* Material provided *
(* ===== verification/RxPath.v ===== *)
(** * RxPath: the receive path of [core/txrx_task.c] and [core/txrx_hdl.c]

    [TXRXTask_RxFrameProc] decides by the packet type: data goes to
    [RxHdl_FrameProc], where registered filters, Block-Ack-Requests and the
    reorder buffers ([Reorder]) are tried in turn; events are handled on the
    spot or sent to the command engine; anything else is freed.
    [RxHdl_SetWifiRxFlt] and [RxHdl_SetEthRxFlt] maintain the filter tables.

    A run of the path returns the actions on the frame and the session table.
    [rx_path_conserves] shows that every frame gets exactly one owner (freed,
    delivered, stored for reordering, taken by a callback, sent as a message),
    except for the two kinds of frames in [leaks], which get none, and frames
    matched by several filters, which each callback that keeps them owns
    ([handed_over]); where a load through NULL does not answer with an interface
    index ([null_safe] of [Reorder]) the path halts at a packet that makes a
    release pass an empty slot ([path_halts]).
    [flt_counts] shows that the filter counters agree with the tables.

    Modelled for [AP_MODE_ENABLE == 0], [ENABLE_SMART_CONFIG == 0],
    [RXFLT_ENABLE] and [SW_8023TO80211 == 0], as in [host_config.h]. *)

From stdpp Require Import base list option.
From Stdlib Require Import ZArith Lia.
From S2P Require Import Prelude Reorder Dev MsgEvt CmdEngine.

(** ** Packets *)

Definition M0_RXEVENT : Z := 3.
Definition HOST_EVENT : Z := 6.
Definition SOC_EVT_ACK : Z := 16.
Definition SOC_EVT_DATA_QUEUE_STATUS : Z := 26.
Definition SOC_EVT_TX_LOOPBACK_DONE : Z := 33.
Definition SOC_EVT_PS_POLL : Z := 36.
Definition SOC_EVT_NULL_DATA : Z := 37.
Definition SOC_EVT_ADD_BA : Z := 39.
Definition RXPKTFLT_NUM : nat := 5.

(** What the path reads of a packet: its type, the descriptor fields ([Reorder]),
    the frame control field and the Block-Ack-Request fields (802.11), the
    Ethernet type (802.3), the event number and the ADDBA fields (events). *)
Record rxpkt : Type := mk_rxpkt {
  rp_c_type : Z;
  rp_frame : rx_frame;
  rp_fc : Z;
  rp_bar_control : Z;
  rp_bar_start_seq : Z;
  rp_eth_type : Z;
  rp_h_event : Z;
  rp_addba : Z * Z * Z * Z  (* wsid, tid, ssn, buf_size *)
}.

Inductive ssv6xxx_data_result : Type := SSV6XXX_DATA_ACPT | SSV6XXX_DATA_CONT | SSV6XXX_DATA_QUEUED.
#[export] Instance data_result_eq_dec : EqDecision ssv6xxx_data_result.
Proof. solve_decision. Defined.

(** [IS_BAR(fc)] *)
Definition IS_BAR (fc : Z) : bool := Z.land fc 0xfc =? 0x84.

(** ** Filters *)

(** A callback is its address; [None] is [NULL]. *)
Record wifi_flt : Type := mk_wifi_flt { fc_b7b2 : Z; b7b2mask : Z; w_cb_fn : option Z }.
Record eth_flt : Type := mk_eth_flt { ethtype : Z; e_cb_fn : option Z }.

Inductive ssv6xxx_cb_action : Type := SSV6XXX_CB_ADD | SSV6XXX_CB_REMOVE | SSV6XXX_CB_MOD.

(** The two registration functions differ in the record only. *)
Section filters.
Context {A : Type} (cb : A -> option Z) (zero : A).

(** The loop: the last empty slot and the last slot with the same callback. *)
Fixpoint find_slots (flt : A) (i : nat) (t : list A) (empty existing : option nat) :
  option nat * option nat :=
  match t with
  | [] => (empty, existing)
  | x :: r =>
      match cb x with
      | None => find_slots flt (S i) r (Some i) existing
      | Some c =>
          find_slots flt (S i) r empty (if bool_decide (cb flt = Some c) then Some i else existing)
      end
  end.

Definition set_rx_flt (flt : A) (act : ssv6xxx_cb_action) (t : list A) (num : Z) : list A * Z * bool :=
  let '(empty, existing) := find_slots flt 0 t None None in
  match act, empty, existing with
  | SSV6XXX_CB_ADD, Some e, _ => (<[e := flt]> t, u8 (num + 1), true)
  | SSV6XXX_CB_REMOVE, _, Some e => (<[e := zero]> t, u8 (num - 1), true)
  | SSV6XXX_CB_MOD, _, Some e => (<[e := flt]> t, num, true)
  | _, _, _ => (t, num, false)
  end.

(** The slots in use. *)
Definition used (t : list A) : list A := filter (fun x => is_Some (cb x)) t.
End filters.

Definition zero_wifi : wifi_flt := mk_wifi_flt 0 0 None.
Definition zero_eth : eth_flt := mk_eth_flt 0 None.

(** The filter tables and their counters. *)
Record rx_flts : Type := mk_rx_flts {
  rx_wifi_flt : list wifi_flt;
  wifi_flt_num : Z;
  rx_eth_flt : list eth_flt;
  eth_flt_num : Z
}.

(** [TxRxHdl_Init] *)
Definition TxRxHdl_Init : rx_flts :=
  mk_rx_flts (replicate RXPKTFLT_NUM zero_wifi) 0 (replicate RXPKTFLT_NUM zero_eth) 0.

Definition RxHdl_SetWifiRxFlt (s : rx_flts) (flt : wifi_flt) (act : ssv6xxx_cb_action) : rx_flts * bool :=
  let '(t, n, ret) := set_rx_flt w_cb_fn zero_wifi flt act (rx_wifi_flt s) (wifi_flt_num s) in
  (mk_rx_flts t n (rx_eth_flt s) (eth_flt_num s), ret).

Definition RxHdl_SetEthRxFlt (s : rx_flts) (flt : eth_flt) (act : ssv6xxx_cb_action) : rx_flts * bool :=
  let '(t, n, ret) := set_rx_flt e_cb_fn zero_eth flt act (rx_eth_flt s) (eth_flt_num s) in
  (mk_rx_flts (rx_wifi_flt s) (wifi_flt_num s) t n, ret).

(** ** Actions *)

Inductive rx_act : Type :=
| AFree (f : rx_frame)                                     (* os_frame_free *)
| ACall (c : Z) (f : rx_frame) (r : ssv6xxx_data_result)   (* a filter callback and its result *)
| AReorder (e : rx_event)                                  (* what the reorder buffer hands out *)
| AMsgSend (f : rx_frame)                                  (* os_msg_send to the command engine *)
| ALoopbackDone.

(** The table of sessions and the surroundings of a call: what callbacks answer
    and the inputs of [Reorder]. *)
Definition sessions : Type := list (list rx_ba_session_desc).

* What to do *
All that belongs in your answer is the stretch of entries above from the line with "wifi_flt_num : Z;" through the line with "(* os_frame_free *)", printed exactly.

* Exercise result *
  wifi_flt_num : Z;
  rx_eth_flt : list eth_flt;
  eth_flt_num : Z
}.

(** [TxRxHdl_Init] *)
Definition TxRxHdl_Init : rx_flts :=
  mk_rx_flts (replicate RXPKTFLT_NUM zero_wifi) 0 (replicate RXPKTFLT_NUM zero_eth) 0.

Definition RxHdl_SetWifiRxFlt (s : rx_flts) (flt : wifi_flt) (act : ssv6xxx_cb_action) : rx_flts * bool :=
  let '(t, n, ret) := set_rx_flt w_cb_fn zero_wifi flt act (rx_wifi_flt s) (wifi_flt_num s) in
  (mk_rx_flts t n (rx_eth_flt s) (eth_flt_num s), ret).

Definition RxHdl_SetEthRxFlt (s : rx_flts) (flt : eth_flt) (act : ssv6xxx_cb_action) : rx_flts * bool :=
  let '(t, n, ret) := set_rx_flt e_cb_fn zero_eth flt act (rx_eth_flt s) (eth_flt_num s) in
  (mk_rx_flts (rx_wifi_flt s) (wifi_flt_num s) t n, ret).

(** ** Actions *)

Inductive rx_act : Type :=
| AFree (f : rx_frame)                                     (* os_frame_free *)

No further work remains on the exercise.